• **Required action**: Output exactly what appears from the line containing "(raw : string)" to the end of the data below, and nothing more.

• **Provided entries**:
(** * SiriDB insert pipeline and admin client: a shallow embedding

    The development follows [src/siri/admin/client.c] (the admin client's
    request/timeout handlers) and the insert handler that is stored in the
    same file ([siridb_insert_err_msg], [siridb_insert_assign_pools],
    [assign_by_map], [siridb_insert_points], [send_points_to_pools]).

    The qpack codec, the pool router, the series registry and the transport
    are collaborators whose code is not part of the sources; they are
    modelled at the level of decoded tokens and of the calls made to them. *)

From Stdlib Require Import ZArith Lia DecimalString.
From stdpp Require Import gmap strings list fin_maps.

(** ** Machine integers *)

Definition UINT32_MAX : Z := 4294967295.

(** [int32_t] arithmetic wraps around modulo 2^32. *)
Definition wrap_int32 (z : Z) : Z := ((z + 2 ^ 31) mod 2 ^ 32 - 2 ^ 31)%Z.

(** A [size_t] printed with [%zd] is read as a signed 64-bit number. *)
Definition as_ssize_t (z : Z) : Z := ((z + 2 ^ 63) mod 2 ^ 64 - 2 ^ 63)%Z.

(** ** The wire codec, at token level *)

Inductive qp_types_t : Set :=
  | QP_END
  | QP_RAW
  | QP_INT64
  | QP_DOUBLE
  | QP_ARRAY1
  | QP_ARRAY2
  | QP_ARRAY3
  | QP_ARRAY4
  | QP_ARRAY5
  | QP_ARRAY_OPEN
  | QP_MAP_OPEN
  | QP_ARRAY_CLOSE
  | QP_MAP_CLOSE.

#[global] Instance qp_types_eq_dec : EqDecision qp_types_t.
Proof. solve_decision. Defined.

(** One decoded item of a qpack buffer.  A double is kept as its 64-bit
    IEEE-754 pattern: the insert path only copies it. *)
Inductive token : Set :=
  | T_RAW (raw : string)
  | T_INT64 (int64 : Z)
  | T_DOUBLE (real : Z)
  | T_ARRAY1
  | T_ARRAY2
  | T_ARRAY3
  | T_ARRAY4
  | T_ARRAY5
  | T_ARRAY_OPEN
  | T_MAP_OPEN
  | T_ARRAY_CLOSE
  | T_MAP_CLOSE.

#[global] Instance token_eq_dec : EqDecision token.
Proof. solve_decision. Defined.

Definition tp_of (t : token) : qp_types_t :=
  match t with
  | T_RAW _ => QP_RAW
  | T_INT64 _ => QP_INT64
  | T_DOUBLE _ => QP_DOUBLE
  | T_ARRAY1 => QP_ARRAY1
  | T_ARRAY2 => QP_ARRAY2
  | T_ARRAY3 => QP_ARRAY3
  | T_ARRAY4 => QP_ARRAY4
  | T_ARRAY5 => QP_ARRAY5
  | T_ARRAY_OPEN => QP_ARRAY_OPEN
  | T_MAP_OPEN => QP_MAP_OPEN
  | T_ARRAY_CLOSE => QP_ARRAY_CLOSE
  | T_MAP_CLOSE => QP_MAP_CLOSE
  end.

(** The token written for a bare type tag; scalar tags carry a payload and
    have no bare form. *)
Definition type_token (tp : qp_types_t) : option token :=
  match tp with
  | QP_ARRAY1 => Some T_ARRAY1
  | QP_ARRAY2 => Some T_ARRAY2
  | QP_ARRAY3 => Some T_ARRAY3
  | QP_ARRAY4 => Some T_ARRAY4
  | QP_ARRAY5 => Some T_ARRAY5
  | QP_ARRAY_OPEN => Some T_ARRAY_OPEN
  | QP_MAP_OPEN => Some T_MAP_OPEN
  | QP_ARRAY_CLOSE => Some T_ARRAY_CLOSE
  | QP_MAP_CLOSE => Some T_MAP_CLOSE
  | QP_END | QP_RAW | QP_INT64 | QP_DOUBLE => None
  end.

(** [qp_obj_t]: the slot filled by [qp_next]; [None] after the end of the
    stream.  The accessors read the members of its [via] union. *)
Definition qp_obj_t : Set := option token.

Definition via_raw (o : qp_obj_t) : string :=
  match o with Some (T_RAW s) => s | _ => EmptyString end.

• **Result below**:
  | T_RAW (raw : string)
  | T_INT64 (int64 : Z)
  | T_DOUBLE (real : Z)
  | T_ARRAY1
  | T_ARRAY2
  | T_ARRAY3
  | T_ARRAY4
  | T_ARRAY5
  | T_ARRAY_OPEN
  | T_MAP_OPEN
  | T_ARRAY_CLOSE
  | T_MAP_CLOSE.

#[global] Instance token_eq_dec : EqDecision token.
Proof. solve_decision. Defined.

Definition tp_of (t : token) : qp_types_t :=
  match t with
  | T_RAW _ => QP_RAW
  | T_INT64 _ => QP_INT64
  | T_DOUBLE _ => QP_DOUBLE
  | T_ARRAY1 => QP_ARRAY1
  | T_ARRAY2 => QP_ARRAY2
  | T_ARRAY3 => QP_ARRAY3
  | T_ARRAY4 => QP_ARRAY4
  | T_ARRAY5 => QP_ARRAY5
  | T_ARRAY_OPEN => QP_ARRAY_OPEN
  | T_MAP_OPEN => QP_MAP_OPEN
  | T_ARRAY_CLOSE => QP_ARRAY_CLOSE
  | T_MAP_CLOSE => QP_MAP_CLOSE
  end.

(** The token written for a bare type tag; scalar tags carry a payload and
    have no bare form. *)
Definition type_token (tp : qp_types_t) : option token :=
  match tp with
  | QP_ARRAY1 => Some T_ARRAY1
  | QP_ARRAY2 => Some T_ARRAY2
  | QP_ARRAY3 => Some T_ARRAY3
  | QP_ARRAY4 => Some T_ARRAY4
  | QP_ARRAY5 => Some T_ARRAY5
  | QP_ARRAY_OPEN => Some T_ARRAY_OPEN
  | QP_MAP_OPEN => Some T_MAP_OPEN
  | QP_ARRAY_CLOSE => Some T_ARRAY_CLOSE
  | QP_MAP_CLOSE => Some T_MAP_CLOSE
  | QP_END | QP_RAW | QP_INT64 | QP_DOUBLE => None
  end.

(** [qp_obj_t]: the slot filled by [qp_next]; [None] after the end of the
    stream.  The accessors read the members of its [via] union. *)
Definition qp_obj_t : Set := option token.

Definition via_raw (o : qp_obj_t) : string :=
  match o with Some (T_RAW s) => s | _ => EmptyString end.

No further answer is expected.